Eramuslim.com – Habib Rizieq divonis 4 tahun penjara dalam kasus berita bohong mengakibatkan keonaran terkait hasil swab Habib Rizieq di RS Ummi.
Wakil Ketua Umum Partai Gerindra Fadli Zon menilai vonis tersebut tidak adil bila dibandingkan dengan vonis perkara pidana maupun korupsi lainnya yang divonis sama.
“Apa yang dikenakan pada Habib Rizieq vonis 4 tahun ini sungguh menggelikan menurut saya ya, karena jelas ada perasaan ketidakadilan di masyarakat dan ini berlebihan. Sangat berlebihan apa yang dituduhkan dan apa yang dijatuhkan hukuman kepada Habib Rizieq hanya gara-gara kasus swab ini,” kata Fadli dikutip dari unggahan video YouTube pribadinya Fadli Zon Official, Jumat (25/6/2021).

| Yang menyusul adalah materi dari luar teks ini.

Definition ensure_order_book (me : RealSellerBackend) : prog W unit :=
  let! ob := retried (lift sl_book_address) in
  let! stats := retried (lift (sl_book_stats ob)) in
  match stats with
  | Some _ => ret tt
  | None => submit (DeployOrderBook (sb_model_hash me) (sb_model_name me) (sb_tick_size me))
  end.
(** The terms are the deal's own, whatever the offer says; the reads that only explain a
    timeout are left out. *)
Definition post_offer `{HT : Timer W} (me : RealSellerBackend) (offer : SellOffer) : prog SellerState unit :=
  of_outcome (parse_tc parse_address (so_token_contract offer)) >>!
  on_world assert_note_can_post_sell_offer >>!
  on_world (retried (lift sl_owner_matches)) >>!
  on_world (ensure_order_book me) >>!
  let! terms := on_world (sell_offer_terms me (so_token_contract offer)) in
  of_outcome (ok_or terms (Chain "getDeal unavailable: run provision for a deployed per-deal TC")) >>!
  let! now := on_world (fun w => (Some (sl_unix_now w), w)) in
  set_started (saturating_sub now SELLER_OFFER_EVENT_LOOKBACK_SECS) >>!
  let! start := get (fun s => (clock_now (ss_world s), s)) in
  let! posted := on_world (timeout_at (start + POST_SELL_OFFER_SUBMIT_TIMEOUT)
                   (submit (PostSellOffer (so_flags offer) (sb_nonce me) MAX_SELL_TTL))) in
  match posted with
  | Done r => of_outcome r
  | Elapsed => throw (Chain "postSellOffer submit timed out")
  end.

Fixpoint offer_outcome (fuel : nat) (me : RealSellerBackend) (ob : string) (tc token_contract : TokenContract)
    (since start : Z) : prog W (option SellOfferOutcome) :=
  match fuel with
  | O => out_of_fuel
  | S fuel =>
      let! now := get (fun w => (clock_now w, w)) in
      if OFFER_ACCEPTANCE_TIMEOUT <=? now - start
      then throw (Chain "seller postSellOffer outcome is not yet confirmed")
      else
        let! events := retried (let! messages := lift sl_note_messages in
                                of_outcome (seller_offer_events_since ob tc since messages (mkOfferEvents None false false))) in
        let! matched := retried (read_openable_match_once me token_contract) in
        match classify_seller_offer_outcome events (bool_decide (is_Some matched)) with
        | Ok (Some outcome) => ret (Some outcome)
        | Ok None =>
            run (sleep SELLER_OFFER_OUTCOME_POLL_INTERVAL) >>!
            offer_outcome fuel me ob tc token_contract since start
        | Err (DuplicateSell _) =>
            let! latch := retried (token_contract_offer tc) in
            throw (duplicate_sell_from_offer_latch latch)
        | Err other => throw other
        | Panic => panic
        end
  end.
Definition confirm_offer_outcome (fuel : nat) (me : RealSellerBackend) (token_contract : TokenContract)
    : prog SellerState (option SellOfferOutcome) :=
  let! ob := on_world (retried (lift sl_book_address)) in
  let! tc := of_outcome (parse_tc parse_address token_contract) in
  let! since := get (fun s => (ss_offer_post_started_at s, s)) in
  let! since := of_outcome (ok_or since (Chain "seller offer submission marker is missing")) in
  let! start := get (fun s => (clock_now (ss_world s), s)) in
  on_world (offer_outcome fuel me ob tc token_contract since start).

(** ** The calls of the trait *)

Definition wrong_role : ChainError := Chain "a role action on a backend of a different role".
Definition open_stream (me : RealSellerBackend) (token_contract : TokenContract) (enc_endpoint : string) : prog W unit :=
  let! tc := of_outcome (parse_tc parse_address token_contract) in
  post_seller_bond_and_wait me tc >>!
  ensure_tc_gas me tc >>!
  submit (OpenStream tc enc_endpoint) >>!
  wait_tc_bool TC_BOOL_CONFIRM_MAX_READS tc Opened true.
Definition accept_probe (me : RealSellerBackend) (token_contract : TokenContract) : prog W unit :=
  let! tc := of_outcome (parse_tc parse_address token_contract) in
  ensure_tc_gas me tc >>!
  submit (AcceptProbe tc) >>!
  wait_tc_bool TC_BOOL_CONFIRM_MAX_READS tc ProbeAccepted true.
Definition claim_tokens (me : RealSellerBackend) (token_contract : TokenContract) (cumulative_tokens : Z) : prog W unit :=
  let! tc := of_outcome (parse_tc parse_address token_contract) in
  ensure_tc_gas me tc >>!
  submit_claim_confirmed tc cumulative_tokens.
Definition finalize (me : RealSellerBackend) (token_contract : TokenContract) : prog W unit :=
  let! tc := of_outcome (parse_tc parse_address token_contract) in
  let! before := token_contract_deal_state tc in
  let! before := of_outcome (ok_or before (Chain "getState() returned no data")) in
  if ds_tokens_pending before <=? ds_tokens_final before then ret tt
  else
    ensure_tc_gas me tc >>!
    submit_finalize_confirmed tc before.
Definition settle_week (me : RealSellerBackend) (token_contract : TokenContract) : prog W unit :=
  let! tc := of_outcome (parse_tc parse_address token_contract) in
  let! before := token_contract_subscription tc in
  let! pre := of_outcome (required_subscription_week_index before) in
  ensure_tc_gas me tc >>!
  submit (SettleWeek tc) >>!
  confirm_seller_week CLAIM_CONFIRMATION_MAX_READS tc pre.
Definition deal_snapshot (token_contract : TokenContract) : prog W (option DealChainSnapshot) :=
  let! tc := of_outcome (parse_tc parse_address token_contract) in
  token_contract_deal_snapshot tc.
Definition deal_subscription (token_contract : TokenContract) : prog W (option DealSubscription) :=
  let! snapshot := deal_snapshot token_contract in ret (sn_subscription <$> snapshot).
Definition deal_state (token_contract : TokenContract) : prog W (option DealChainState) :=
  let! snapshot := deal_snapshot token_contract in ret (sn_state <$> snapshot).
Definition config_field (cfg : Value) (name : string) : outcome ChainError Z :=
  ok_or (field_str cfg name ≫= fun x => parse_uint U64_MAX (to_text x))
    (Chain "getConfig() field is missing or malformed; refusing to guess the claim cadence").
Definition deal_claim_bounds (token_contract : TokenContract) : prog W ClaimBounds :=
  let! tc := of_outcome (parse_tc parse_address token_contract) in
  let! cfg := lift (sl_getter tc GetConfig) in
  let! cfg := of_outcome (ok_or cfg (Chain "getConfig() returned no data for claim bounds")) in
  let! interval := of_outcome (config_field cfg "minClaimInterval") in
  let! seconds_per_tick := of_outcome (config_field cfg "minSecondsPerTick") in
  let! dispute := of_outcome (config_field cfg "disputeWindow") in
  ret (from_config interval seconds_per_tick dispute).
(** What the deal, its bond and the seller's record showed before a message was signed.
    A message of a kind is signed at most once. *)
Definition authorised (write : SellerWrite) (t : list SellerCall) : Prop :=
  match write with
  | FundDeployShell nonce short =>
      nonce = sb_nonce me /\ 0 < short /\ exists reserve price max_ticks,
        read_reserve reserve t /\ read_terms price max_ticks t /\
        reserve <= deal_gas_health_floor_raw_with_overhead max_ticks overhead /\
        reserve + short = deal_gas_health_target_raw_with_overhead max_ticks overhead
  | FundDeal nonce gas_shell amount =>
      nonce = sb_nonce me /\ gas_shell = 0 /\ only is_gas t /\ exists b price max_ticks record,
        read_bond b t /\ sb_bond_funded b = false /\ sb_bond_held b = 0 /\ sb_bond_required b = amount /\
        read_terms price max_ticks t /\ amount = price * 2 /\ read_record record t /\ amount <= record
  | OpenStream tc' _ =>
      tc' = tc /\ only before_opening t /\ exists b, read_bond b t /\ sb_bond_funded b = true
  | AcceptProbe tc' => tc' = tc /\ only is_gas t
  | ClaimTokens tc' cumulative =>
      tc' = tc /\ only is_gas t /\ exists v n, read_raw_state v t /\ pending_tokens v = Some n /\ n < cumulative
  | FinalizeClaims tc' =>
      tc' = tc /\ only is_gas t /\ exists s, read_state s t /\ ds_tokens_final s < ds_tokens_pending s
  | SettleWeek tc' => tc' = tc /\ only is_gas t /\ exists s, read_week s t
  | _ => False
  end.

Lemma only_nil p : only p [].
Proof. by intros write answer ?%not_elem_of_nil. Qed.
Lemma lasting_only (p : SellerWrite -> bool) : lasting (signs p) (only p).
Proof.
  intros t0 t (more & -> & Hm) H write answer [Hin|Hin]%elem_of_app; [|by eapply H].
  rewrite Forall_forall in Hm. exact (Hm _ Hin).
Qed.
Lemma only_weak (p q : SellerWrite -> bool) t : (forall write, p write = true -> q write = true) -> only p t -> only q t.
Proof. intros Hpq H write answer Hin. eapply Hpq, H, Hin. Qed.
Lemma lasting_read_state ok s : lasting ok (read_state s).
Proof. intros t0 t Hg (v & Hv & Hd). exists v. split; [by eapply grown_elem|done]. Qed.
Lemma lasting_read_bond ok b : lasting ok (read_bond b).
Proof. intros t0 t Hg (v & Hv & Hd). exists v. split; [by eapply grown_elem|done]. Qed.
Lemma lasting_read_week ok s : lasting ok (read_week s).
Proof. intros t0 t Hg (v & Hv & Hd). exists v. split; [by eapply grown_elem|done]. Qed.
Lemma lasting_read_terms ok p m : lasting ok (read_terms p m).
Proof. intros t0 t Hg (v & ts & Hv & Hd). exists v, ts. split; [by eapply grown_elem|done]. Qed.
Lemma lasting_read_record ok n : lasting ok (read_record n).
Proof. intros t0 t Hg (v & Hv & Hd). exists v. split; [by eapply grown_elem|done]. Qed.
Lemma lasting_read_reserve ok n : lasting ok (read_reserve n).
Proof. intros t0 t Hg (v & Hv & Hd). exists v. split; [by eapply grown_elem|done]. Qed.
Lemma lasting_raw_state ok v : lasting ok (read_raw_state v).
Proof. intros t0 t Hg Hv. by eapply grown_elem. Qed.
End Evidence.
Lemma lasting_only_none p : lasting (signs none) (only p).
Proof. by eapply lasting_none, lasting_only. Qed.
Create HintDb lasting.
#[export] Hint Resolve lasting_only_none lasting_pure lasting_and lasting_ex lasting_elem lasting_only lasting_read_state lasting_read_bond
  lasting_read_week lasting_read_terms lasting_read_record lasting_read_reserve lasting_raw_state : lasting.

(** A top-up fills the reserve up to the target, and never past it. *)
Lemma floor_below_target max_ticks overhead :
  deal_gas_health_floor_raw_with_overhead max_ticks overhead <= deal_gas_health_target_raw_with_overhead max_ticks overhead.
Proof.
  unfold deal_gas_health_floor_raw_with_overhead, deal_gas_health_target_raw_with_overhead, min_deploy_shells_with_overhead.
  assert (deal_gas_requirement_raw_with_overhead max_ticks overhead <= U128_MAX) as Hmax
    by (unfold deal_gas_requirement_raw_with_overhead, saturating_add; lia).
  set (r := deal_gas_requirement_raw_with_overhead max_ticks overhead) in *. clearbody r.
  unfold saturating_mul, div_ceil, SHELL_UNIT. pose proof (Z.mod_pos_bound (r + 1000000000 - 1) 1000000000 ltac:(lia)).
  pose proof (Z.div_mod (r + 1000000000 - 1) 1000000000 ltac:(lia)). lia.
Qed.
Lemma top_up_exact have max_ticks overhead short :
  gas_health_top_up_amount have (deal_gas_health_floor_raw_with_overhead max_ticks overhead)
    (deal_gas_health_target_raw_with_overhead max_ticks overhead) = Some short ->
  0 < short /\ have <= deal_gas_health_floor_raw_with_overhead max_ticks overhead /\
  have + short = deal_gas_health_target_raw_with_overhead max_ticks overhead.
Proof.
  pose proof (floor_below_target max_ticks overhead) as Hft. unfold gas_health_top_up_amount, saturating_sub.
  destruct (Z.leb_spec have (deal_gas_health_floor_raw_with_overhead max_ticks overhead)); [|done].
  destruct (Z.ltb_spec 0 (Z.max (deal_gas_health_target_raw_with_overhead max_ticks overhead - have) 0)); [|done].
  intros [= <-]. lia.
Qed.

Section Writes.
Context (parse_address : string -> option string) (unusable_response : ChainError -> bool).
Context {W : Type} `{HS : SellerChain W} `{HC : Clock W}.
Abbreviation world := (traced W SellerCall).
Abbreviation quiet := (learns (S:=world) snd (signs none)).
Context (me : RealSellerBackend) (tc : TokenContract).
Abbreviation overhead := (default 0 (sb_supplied_overhead me)).
Abbreviation follows_me := (follows (W:=W) (authorised me tc)).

Fadli Zon berharap Pengadilan Tinggi DKI Jakarta nantinya dapat memberi keadilan terhadap Habib Rizieq.
Fadli Zon mengatakan apabila tidak mendapat keadilan di putusan PT DKI Jakarta, akan sulit bagi publik mempercayai hukum di Indonesia.
“Mudah-mudahan di Pengadilan Tinggi ketika Habib Rizieq dibacakan juga dalam berita telah menyatakan banding bisa ada keadilan. Kalau tidak, saya kira ini akan sangat menciptakan suatu situasi dan kondisi ketidakpercayaan masyarakat kepada hukum lagi. Hukum dianggap sudah menjadi subordinasi politik atau kepentingan politik sehingga hukum sesuai dengan selera penguasa, siapa yang mau dihukum dan siapa yang tidak,” ungkap Fadli Zon.
Fadli Zon lalu membandingkan lamanya vonis kasus Habib Rizieq dengan kasus pidana lainnya, misalnya kasus korupsi yang juga divonis sama dengan Habib Rizieq.
Fadli Zon mengingatkan ancaman bahaya apabila ada yang mempermainkan hukum.
“Jadi kita melihat ada kegelisahan di tengah masyarakat sekarang ini. Hukum tidak menjadi suatu alat untuk mencari kebenaran dan keadilan, tapi untuk melegitimasi kebenaran atau keadilan bagi kekuasaan. Dan ini menurut saya sangat berbahaya karena kalau hukum ini tidak lagi dipercaya oleh masyarakat, tentu orang akan mencari jalannya sendiri sendiri untuk mencari kebenaran dan keadilan,” ucapnya.
Anggota Komisi I DPR RI Fraksi Gerindra itu juga mengkritisi penggunaan Pasal 14 ayat (1) UU RI Nomor 1 Tahun 1946. Menurut Fadli Pasal tersebut dibuat pada tahun 1946 dan merupakan pasal warisan kolonial Belanda.
Menurut Fadli Zon, pasal tersebut semestinya tak lagi digunakan karena dianggap berbeda konteks.
“Hukum yang ada ketika itu adalah hukum yang merupakan masih warisan kolonial dan juga tentu konteks ketika itu yang dimaksud dengan keonaran, dengan berita bohong, saya kira sangat berbeda, sangat berbeda jauh dengan konteks soal laporan kebohongan hasil swab dari RS Ummi atau pengumuman dari pemberitaan itu,” ungkapnya.